BUSH hit upon standard Republican themes - lower taxes, reducing government regulation, strong defense - and then carefully incorporated an embrace of the less-fortunate. He spoke of working on a plan that "reduces marginal tax rates to create jobs," then added that the plan would also help "struggling families on the outskirts of poverty." He spoke of "prosperity with a purpose" - prosperity that leaves no one behind.
It was a speech that almost could have been delivered by a New Democrat, a declaration of political moderation that emphasizes responsibility as much as rights. The five-page speech, in fact, contains only one indirect reference to himself as a Republican. When asked why Bush is playing down his party affiliation, an aide responded: "His name is Bush - everyone knows he's a Republican."
Bush's opponents for the GOP nomination often tar him as a pale imitation of President Clinton. At an appearance yesterday in New Hampshire, GOP candidate Lamar Alexander repeated his rejection of compassionate conservatism as "weasel words." "You don't beat Al Gore by trying to sound like Bill Clinton," he said.
In a way, though, Bush appears to be trying to borrow the successful side of Mr. Clinton's legendary campaign style - the open-hearted, feeling-your-pain empathy - while contrasting himself with the president's well-known negatives. He pointedly begins each appearance with a tribute to his wife, Laura, who is always close by.
He speaks of rejecting the culture of "if it feels good, do it. If you've got a problem, blame someone else," a seeming reference to Clinton's affair with Monica Lewinsky and his near-inability to apologize for it.

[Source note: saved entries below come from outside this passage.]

(** Partial-correctness forms: an overflow of a counter stops the machine. *)
Lemma wlp_ref_pipe cnt k id (m : M Pipe unit) o (Q : option unit -> Objects D -> Prop) :
  (k = PipeRead id /\ m = ref_read) \/ (k = PipeWrite id /\ m = ref_write) ->
  pipes_inv cnt (o_pipes o) -> 1 <= cnt k ->
  (forall ps', pipes_inv (bump k 1 cnt) ps' -> Q (Some tt) (mkObjects (o_fs o) ps')) ->
  wlp (pipes (with_pipe id m)) o Q.
Proof.
  intros Hk Hinv Hc HQ. destruct (decide (cnt k + 1 < u32_lim)); [by eapply wp_wlp, wp_ref_pipe|].
  destruct Hk as [[-> ->]|[-> ->]];
    destruct (pipes_inv_some cnt (o_pipes o) id Hinv ltac:(lia)) as (p & Hp & _ & Hr & Hw);
    unfold wlp, pipes, zoom, with_pipe, ref_read, ref_write, bind, gets, u32_add;
    rewrite Hp, ?Hr, ?Hw, (proj2 (Z.ltb_ge _ _)) by lia; done.
Qed.

Lemma wlp_create_pipe cnt o (Q : Z -> Objects D -> Prop) :
  pipes_inv cnt (o_pipes o) ->
  (forall id ps', pipes_inv (bump (PipeRead id) 1 (bump (PipeWrite id) 1 cnt)) ps' ->
     Q id (mkObjects (o_fs o) ps')) ->
  wlp (pipes create_pipe) o Q.
Proof.
  intros Hinv HQ. destruct (decide (NEXT_PIPE_ID (o_pipes o) + 1 < u32_lim)).
  - eapply wp_wlp, wp_create_pipe; [done|done|]. eauto.
  - unfold wlp, pipes, zoom, create_pipe, bind, gets, u32_add. by rewrite (proj2 (Z.ltb_ge _ _)) by lia.
Qed.

(** File operations leave the pipes alone. *)
Lemma wlp_files {A} (m : M (FS D) A) o (Q : A -> Objects D -> Prop) :
  (forall a fs, Q a (mkObjects fs (o_pipes o))) -> wlp (files m) o Q.
Proof. intros HQ. apply wlp_zoom. unfold wlp. by destruct (m (o_fs o)). Qed.

Lemma bump_file cnt k d ps : pipe_kind k = None -> pipes_inv cnt ps -> 0 <= cnt k + d -> pipes_inv (bump k d cnt) ps.
Proof.
  intros Hk (H0 & H1 & H2 & H3) Hd. split_and!; [by apply bump_nonneg| | |done];
    intros id; rewrite !bump_other by (by intros <-); [apply H1|apply H2].
Qed.

Lemma wlp_close_kind cnt k o (Q : unit -> Objects D -> Prop) :
  pipes_inv cnt (o_pipes o) -> 1 <= cnt k ->
  (forall o', pipes_inv (bump k (-1) cnt) (o_pipes o') -> Q tt o') -> wlp (close_kind k) o Q.
Proof.
  intros Hinv Hc HQ. destruct (pipe_kind k) as [id|] eqn:Hk.
  - eapply wp_wlp, wp_close_pipe; eauto.
  - assert (pipes_inv (bump k (-1) cnt) (o_pipes o)) by (apply bump_file; [done|done|lia]).
    destruct k; simplify_eq/=; [|by apply wlp_ret, HQ..]. apply wlp_files. intros [] fs. by apply HQ.
Qed.

(** [cnt] counts at least the descriptors of table [t]. *)
Lemma wlp_close_all t : forall cnt o (Q : FdTable -> Objects D -> Prop),
  pipes_inv cnt (o_pipes o) -> (forall k, refs k t <= cnt k) ->
  (forall t' o', (forall k, refs k t' = 0) -> pipes_inv (fun k => cnt k - refs k t) (o_pipes o') -> Q t' o') ->
  wlp (close_all t) o Q.
Proof.
  induction t as [|s t IH]; intros cnt o Q Hinv Hle HQ; simpl in *.
  { apply wlp_ret, HQ; [done|]. eapply pipes_inv_ext; [|done]. intros k. lia. }
  assert (forall o', pipes_inv (fun k => cnt k - is_kind k s) (o_pipes o') ->
    wlp (let! t' := close_all t in ret (None :: t')) o' Q) as Hrest.
  { intros o' Hinv'. apply wlp_bind. eapply (IH _ _ _ Hinv'); [intros k; specialize (Hle k); lia|].
    intros t' o'' Ht' Hinv''. apply wlp_ret, HQ.
    - intros k. simpl. rewrite Ht'. done.
    - eapply pipes_inv_ext; [|done]. intros k. simpl. lia. }
  apply wlp_bind. destruct s as [k|].
  - apply (wlp_close_kind cnt); [done| |].
    { specialize (Hle k). unfold is_kind in Hle. rewrite decide_True in Hle by done.
      pose proof (refs_nonneg k t). lia. }
    intros o' Hinv'. apply Hrest. eapply pipes_inv_ext; [|done]. intros k'. unfold bump, is_kind.
    repeat case_decide; simplify_eq; lia.
  - apply wlp_ret, Hrest. eapply pipes_inv_ext; [|done]. intros k. unfold is_kind. simpl. lia.
Qed.

Lemma wlp_reopen_file f o (Q : option File -> Objects D -> Prop) :
  (forall nf fs, Q nf (mkObjects fs (o_pipes o))) -> wlp (reopen_file f) o Q.
Proof. intros HQ. apply wlp_bind, wlp_files. intros a fs. by apply wlp_ret. Qed.

(** What [dup] and [clone_fd_table] do to one slot: a new reference of the same kind, or none. *)
Definition cloned (cnt : FdKind -> Z) (c : option FdKind) (o' : Objects D) : Prop :=
  pipes_inv (fun k => cnt k + is_kind k c) (o_pipes o').

Lemma wlp_clone_kind cnt s o (Q : option FdKind -> Objects D -> Prop) :
  pipes_inv cnt (o_pipes o) -> (forall k, s = Some k -> 1 <= cnt k) ->
  (forall c o', cloned cnt c o' -> Q c o') -> wlp (clone_kind s) o Q.
Proof.
  intros Hinv Hc HQ.
  assert (forall c o', (forall k, c = Some k -> pipe_kind k = None) -> o_pipes o' = o_pipes o -> Q c o') as Hplain.
  { intros c o' Hck Ho. apply HQ. red. rewrite Ho. destruct c as [k|].
    - eapply pipes_inv_ext, (bump_file cnt k 1); [|by apply Hck|done|pose proof (proj1 Hinv k); lia].
      intros k'. unfold bump, is_kind. repeat case_decide; simplify_eq; lia.
    - eapply pipes_inv_ext; [|done]. intros k. unfold is_kind. simpl. lia. }
  assert (forall k ps', pipes_inv (bump k 1 cnt) ps' -> Q (Some k) (mkObjects (o_fs o) ps')) as Hpipe.
  { intros k ps' Hi. apply HQ. eapply pipes_inv_ext; [|done]. intros k'. unfold bump, is_kind.
    repeat case_decide; simplify_eq; lia. }
  destruct s as [[f|id|id| | |]|]; simpl.
  - apply wlp_bind, wlp_reopen_file. intros nf fs. apply wlp_ret, Hplain; [|done].
    intros k. by destruct nf; intros [= <-].
  - apply wlp_bind. eapply (wlp_ref_pipe _ (PipeRead id)); eauto.
    intros ps' Hi. by apply wlp_ret, Hpipe.
  - apply wlp_bind. eapply (wlp_ref_pipe _ (PipeWrite id)); eauto.
    intros ps' Hi. by apply wlp_ret, Hpipe.
  - apply wlp_ret, Hplain; [|done]. by intros k [= <-].
  - apply wlp_ret, Hplain; [|done]. by intros k [= <-].
  - apply wlp_ret, Hplain; [|done]. by intros k [= <-].
  - by apply wlp_ret, Hplain.
Qed.

Lemma wlp_clone_slots t : forall cnt o (Q : FdTable -> Objects D -> Prop),
  pipes_inv cnt (o_pipes o) -> (forall k, 0 < refs k t -> 1 <= cnt k) ->
  (forall t' o', pipes_inv (fun k => cnt k + refs k t') (o_pipes o') -> Q t' o') ->
  wlp (clone_slots t) o Q.
Proof.
  induction t as [|s t IH]; intros cnt o Q Hinv Hle HQ; simpl in *.
  { apply wlp_ret, HQ. eapply pipes_inv_ext; [|done]. intros k. simpl. lia. }
  apply wlp_bind. apply (wlp_clone_kind cnt); [done| |].
  { intros k ->. apply Hle. unfold is_kind. rewrite decide_True by done. pose proof (refs_nonneg k t). lia. }
  intros c o' Hinv'. apply wlp_bind. eapply (IH _ _ _ Hinv').
  { intros k Hk. pose proof (is_kind_nonneg k s). pose proof (is_kind_nonneg k c). specialize (Hle k ltac:(lia)). lia. }
  intros t' o'' Hinv''. apply wlp_ret, HQ. eapply pipes_inv_ext; [|done]. intros k. simpl. lia.
Qed.
End refs.

(** ** All processes *)
Section system.
Context {D : Type} `{!BlockOps D}.

(** The tables of all processes, and what they refer to.  A step is one call by one process; file
    I/O changes the file system in any way, and pipe I/O runs a segment of [read] or [write]. *)
Inductive fd_step : list FdTable * Objects D -> list FdTable * Objects D -> Prop :=
| step_start ts o :
    fd_step (ts, o) (ts ++ [new], o)
| step_fork ts i t t' o o' :
    ts !! i = Some t -> clone_fd_table (Some t) o = Ok t' o' -> fd_step (ts, o) (ts ++ [t'], o')
| step_exit ts i t t' o o' :
    ts !! i = Some t -> close_all t o = Ok t' o' -> fd_step (ts, o) (<[i := t']> ts, o')
| step_pipe ts i t rfd wfd t' o o' :
    ts !! i = Some t -> sys_pipe t o = Ok (rfd, wfd, t') o' -> fd_step (ts, o) (<[i := t']> ts, o')
| step_dup ts i t fd r t' o o' :
    ts !! i = Some t -> dup t fd o = Ok (r, t') o' -> fd_step (ts, o) (<[i := t']> ts, o')
| step_close ts i t fd r t' o o' :
    ts !! i = Some t -> close t fd o = Ok (r, t') o' -> fd_step (ts, o) (<[i := t']> ts, o')
| step_open ts i t kind fd t' fs o :
    ts !! i = Some t -> pipe_kind kind = None -> alloc_fd t kind = (fd, t') ->
    fd_step (ts, o) (<[i := t']> ts, mkObjects fs (o_pipes o))
| step_io ts i t fd f f' fs o :
    ts !! i = Some t -> get_kind t fd = Some (FileDesc f) ->
    fd_step (ts, o) (<[i := <[Z.to_nat fd := Some (FileDesc f')]> t]> ts, mkObjects fs (o_pipes o))
| step_read ts i t fd id buf r p p' o :
    ts !! i = Some t -> get_kind t fd = Some (PipeRead id) -> PIPES (o_pipes o) !! id = Some p ->
    Z.of_nat (List.length buf) <= i32_max -> nread p + PIPE_SIZE < u32_lim ->
    read buf p = Ok r p' ->
    fd_step (ts, o) (ts, mkObjects (o_fs o) (mkPipes (<[id := p']> (PIPES (o_pipes o))) (NEXT_PIPE_ID (o_pipes o))))
| step_write ts i t fd id data written r p p' o :
    ts !! i = Some t -> get_kind t fd = Some (PipeWrite id) -> PIPES (o_pipes o) !! id = Some p ->
    0 <= written <= Z.of_nat (List.length data) -> Z.of_nat (List.length data) <= i32_max ->
    nread p + PIPE_SIZE < u32_lim -> write data written p = Ok r p' ->
    fd_step (ts, o) (ts, mkObjects (o_fs o) (mkPipes (<[id := p']> (PIPES (o_pipes o))) (NEXT_PIPE_ID (o_pipes o)))).

Definition world_ok (w : list FdTable * Objects D) : Prop :=
  pipes_inv (fun k => total k w.1) (o_pipes w.2).

Lemma wlp_Ok {A} (m : M (Objects D) A) o a o' (Q : A -> Objects D -> Prop) :
  wlp m o Q -> m o = Ok a o' -> Q a o'.
Proof. unfold wlp. intros H E. by rewrite E in H. Qed.

Lemma get_kind_refs t fd k : get_kind t fd = Some k -> t !! Z.to_nat fd = Some (Some k).
Proof.
  rewrite get_kind_lookup. destruct (fd <? 0); [done|]. by destruct (t !! Z.to_nat fd) as [[]|]; intros [= ->].
Qed.

(** A table replaced by one with other references. *)
Lemma world_table ts i t t' o (d : FdKind -> Z) :
  ts !! i = Some t -> (forall k, refs k t' = refs k t + d k) ->
  pipes_inv (fun k => total k ts + d k) (o_pipes o) -> world_ok (<[i := t']> ts, o).
Proof.
  intros Hi Ht Hinv. red. eapply pipes_inv_ext; [|done]. intros k. simpl.
  rewrite (total_insert k ts i t t' Hi), Ht. lia.
Qed.

Lemma held ts i t fd k : ts !! i = Some t -> t !! fd = Some (Some k) -> 1 <= total k ts.
Proof. intros Hi Ht. pose proof (refs_ge k t fd Ht). pose proof (total_ge k ts i t Hi). lia. Qed.

Lemma wlp_dup ts i t fd o :
  world_ok (ts, o) -> ts !! i = Some t ->
  wlp (dup t fd) o (fun r o' => world_ok (<[i := r.2]> ts, o')).
Proof.
  intros Hw Hi.
  assert (forall c o', cloned (fun k => total k ts) c o' -> forall kind, c = Some kind ->
    world_ok (<[i := (alloc_fd t kind).2]> ts, o')) as Hgo.
  { intros c o' Hc kind ->. eapply (world_table _ _ _ _ _ (fun k => is_kind k (Some kind))); [done| |done].
    intros k. apply alloc_fd_refs. }
  assert (world_ok (<[i := t]> ts, o)) as Hsame by (by rewrite list_insert_id).
  unfold dup. destruct (bad_fd t fd); [by apply wlp_ret|].
  destruct (slot t fd) as [k|] eqn:Hs; [|by apply wlp_ret].
  assert (t !! Z.to_nat fd = Some (Some k)) as Hl.
  { unfold slot in Hs. by destruct (t !! Z.to_nat fd) as [[]|]; simplify_eq/=. }
  pose proof (held _ _ _ _ _ Hi Hl) as Hheld.
  pose proof (wlp_clone_kind (fun k => total k ts) (Some k) o
    (fun c o' => forall kind, c = Some kind -> world_ok (<[i := (alloc_fd t kind).2]> ts, o')) Hw
    ltac:(by intros ? [= <-]) Hgo) as Hcl.
  destruct k as [f|id|id| | |]; simpl in Hcl |- *; unfold wlp, bind, ret in *.
  - destruct (reopen_file f o) as [[nf|] o'| | |] eqn:E; simpl in *; try done; [by apply Hcl|].
    assert (o_pipes o' = o_pipes o) as Ep.
    { apply (wlp_Ok _ _ _ _ (fun _ o' => o_pipes o' = o_pipes o)) in E; [done|]. by apply wlp_reopen_file. }
    red. simpl. rewrite Ep. by rewrite list_insert_id.
  - destruct (pipes _ o); try done. by apply Hcl.
  - destruct (pipes _ o); try done. by apply Hcl.
  - by apply Hcl.
  - by apply Hcl.
  - by apply Hcl.
Qed.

Aside from contrasting himself with Clinton, Vice President Gore, and all the other Republican presidential candidates, Bush also faces the task of distinguishing himself from his father, the former president, without dishonoring him. When a reporter noted to a top campaign aide that Bush's speech read like something his father could have delivered, the aide quickly rejected the analogy. He made it clear that the younger Bush needed to craft a separate identity from his father, who, after all, failed to win reelection.
Indeed, George W. already seems more at ease with the banter of campaigning than his father did and doesn't have the proclivity for speaking in sentence fragments that became fodder for late-night comedy during the Bush presidency.
But at the same time, Bush the younger can use the public's fondness for his family - both his father and his mother, national grandma Barbara Bush - to good effect. The day after his Iowa debut, the Bush campaign repaired to the bosom of the family compound in Kennebunkport, Maine, for a "photo op" and lobster.